Earlz picture Earlz · Jul 21, 2010 · Viewed 12.4k times · Source

I'm not for sure how the ControlCollection of ASP.Net works, so maybe someone can shed some light on this for me.

I recently discovered the magic that is extension methods and Linq. Well, I was very sad to find that this isn't valid syntax

var c=Controls.Where(x => x.ID=="Some ID").SingleOrDefault();

However from what I can tell, Controls does implement the IEnumerable interface which provides such methods, so what gives? Why doesn't that just work? I have found a decent work around for this issue at least:

var list = (IEnumerable<Control>)Controls;
var this_item = list.Where(x => x.ID == "Some ID").SingleOrDefault();

Answer

Jon Skeet picture Jon Skeet · Jul 21, 2010

No, IEnumerable doesn't have many extension methods on it: IEnumerable<T> does.
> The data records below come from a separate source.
Lemma stocktakeBatch_ids_witness :
  StocktakeBatch.itemId utcEngine stocktakeBatch1 = Return (VStr "") /\
  StocktakeBatch.itemBatchId utcEngine stocktakeBatch1 = Return (VStr "").
Proof.
  apply (proj1 (proj2 (stocktakeBatch_ids_never_throw utcEngine stocktakeBatch1)
                  VNull eq_refl)).
  reflexivity.
Defined.

Lemma stocktakeBatch_payload_witness :
  exists payload,
    generateSyncData utcEngine sampleImports sampleSettings "StocktakeBatch"
      (VObj stocktakeBatch1) = Return (VObj payload) /\
    lookup "item_line_ID" payload = Some (VStr "") /\
    lookup "item_ID" payload = Some (VStr "").
Proof.
  eexists. split; [reflexivity|].
  apply (stocktakeBatch_payload_without_item_batch
           utcEngine sampleImports sampleSettings stocktakeBatch1 _ VNull);
    reflexivity.
Defined.

Lemma set_countedTotalQuantity_witness :
  exists this',
    StocktakeBatch.set_countedTotalQuantity utcEngine stocktakeBatch2 (VNum (number_of_Z 7))
    = Return this' /\
    get utcEngine (VObj this') "countedNumberOfPacks" = Return (VNum (number_of_Z 0)) /\
    (forall k, k <> "countedNumberOfPacks" ->
               get utcEngine (VObj this') k = get utcEngine (VObj stocktakeBatch2) k) /\
    (forall s, VNum (number_of_Z 0) = VNum (S754_zero s) ->
               StocktakeBatch.countedTotalQuantity utcEngine this'
               = Return (VNum (S754_zero s))).
Proof.
  apply (set_countedTotalQuantity_with_no_pack_size
           utcEngine stocktakeBatch2 (VNum (number_of_Z 7)) (VNum (number_of_Z 0)));
    reflexivity.
Defined.

Lemma difference_witness :
  StocktakeBatch.difference utcEngine stocktakeBatch1 = Return (VNum (S754_zero false)).
Proof.
  apply (difference_of_unchanged_count_is_zero
           utcEngine stocktakeBatch1 (VNum (number_of_Z 4)) (VNum (number_of_Z 10)));
    try reflexivity.
  right. vm_compute. eauto.
Defined.

Lemma destructor_witness :
  StocktakeBatch.destructor utcEngine stocktakeBatch1 = Return [] /\
  StocktakeBatch.destructor utcEngine stocktakeBatch3
  = Return [Delete "ItemBatch"
              (VObj [("id", VStr "ib3"); ("numberOfPacks", VNum (number_of_Z 0))])].
Proof.
  split.
  - apply (proj1 (proj2 (destructor_deletes_only_an_empty_item_batch
                           utcEngine stocktakeBatch1)) (VNum (number_of_Z 4)));
      reflexivity.
  - reflexivity.
Defined.
(** * Personal-AI-Legal-Advocate: the request-gating middleware and the
      risk-assessment route, embedded and verified.

    Sources embedded here:
    - the auth middleware file ([authenticateToken], [checkResourceOwnership],
      [requireSubscription], [userRateLimit]);
    - [routes/resources.js], the [riskFactors] table and the
      [POST /risk-assessment] handler;
    - the other gates of the auth middleware ([optionalAuth],
      [requireAdmin]) and the other handlers of [routes/resources.js]
      (search, categories, recommendations, the assessment template);
    - the auth routes' login and password change, with
      [comparePassword] of the user model.

    Part I holds the embedding (one module per component), Part II the
    properties.  JavaScript numbers that carry scores are IEEE binary64
    values ([PrimFloat]); millisecond timestamps and small ordinals are
    integers well inside the exactly-representable range and are kept in [Z]. *)

From Stdlib Require Import ZArith List String Ascii Bool Lia DecimalString.
From Stdlib Require Import Sorting.Sorted.
From Stdlib Require Import PrimFloat FloatOps SpecFloat Uint63.
From stdpp Require Import gmap strings.
Import ListNotations.

Set Warnings "-inexact-float".
Open Scope string_scope.

(* ===================================================================== *)
(** * Part I. The embedding                                               *)
(* ===================================================================== *)

(** ** The JavaScript platform the middleware runs on *)
Module Js.

(** Property names every ordinary object inherits from [Object.prototype]
    (ECMA-262, 20.1.3 and Annex B.2.2).  An object literal such as
    [{ free: 1, premium: 2, enterprise: 3 }] answers a read of any of these
    names with the inherited built-in, not with [undefined]. *)
Definition objectPrototypeNames : list string :=
  [ "constructor"; "hasOwnProperty"; "isPrototypeOf"; "propertyIsEnumerable";
    "toLocaleString"; "toString"; "valueOf"; "__proto__";
    "__defineGetter__"; "__defineSetter__"; "__lookupGetter__";
    "__lookupSetter__" ].

Definition mem (s : string) (l : list string) : bool :=
  existsb (String.eqb s) l.

Definition inherited (name : string) : bool := mem name objectPrototypeNames.

(** Own-property lookup in an object written as its list of entries. *)
Fixpoint assoc {A : Type} (k : string) (o : list (string * A)) : option A :=
  match o with
  | [] => None
  | (k', v) :: rest => if String.eqb k k' then Some v else assoc k rest
  end.

(** The name a built-in function carries: [Object.prototype.constructor] is
    the function [Object], every other inherited method is named after its
    property. *)
Definition builtinName (prop : string) : string :=
  if String.eqb prop "constructor" then "Object" else prop.

(** What [toString()] (and so [ToPrimitive]) gives for an inherited
    built-in: the prototype object itself for [__proto__], the native
    function text otherwise (as Node prints it). *)
Definition builtinText (prop : string) : string :=
  if String.eqb prop "__proto__" then "[object Object]"
  else "function " ++ builtinName prop ++ "() { [native code] }".

(** [Number.prototype.toString] on an integer-valued number (plain decimal
    digits, a leading minus sign for negatives). *)
Definition decimal (n : Z) : string := NilZero.string_of_int (Z.to_int n).

(** [s.split(' ')]: the pieces between single spaces, empty pieces kept. *)
Fixpoint split_space (s : string) : list string :=
  match s with
  | EmptyString => [ "" ]
  | String c rest =>
      if Ascii.eqb c " "%char then "" :: split_space rest
      else match split_space rest with
           | [] => [ String c "" ]
           | w :: ws => String c w :: ws
           end
  end.

(** A value placed in a JSON response body. [FNaN] is a number that is not
    one (serialised as [null]). *)
Inductive field : Type :=
| FStr (s : string)
| FNum (n : Z)
| FNaN.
They are two separate interfaces, although IEnumerable<T> extends IEnumerable.

The normal LINQ ways of converting are to use the Cast<T>() and OfType<T>() extension methods which do extend the nongeneric interface:

IEnumerable<TextBox> textBoxes = Controls.OfType<TextBox>();
IEnumerable<Control> controls = Controls.Cast<Control>();

The difference between the two is that OfType will just skip any items which aren't of the required type; Cast will throw an exception instead.

Once you've got references to the generic IEnumerable<T> type, all the rest of the LINQ methods are available.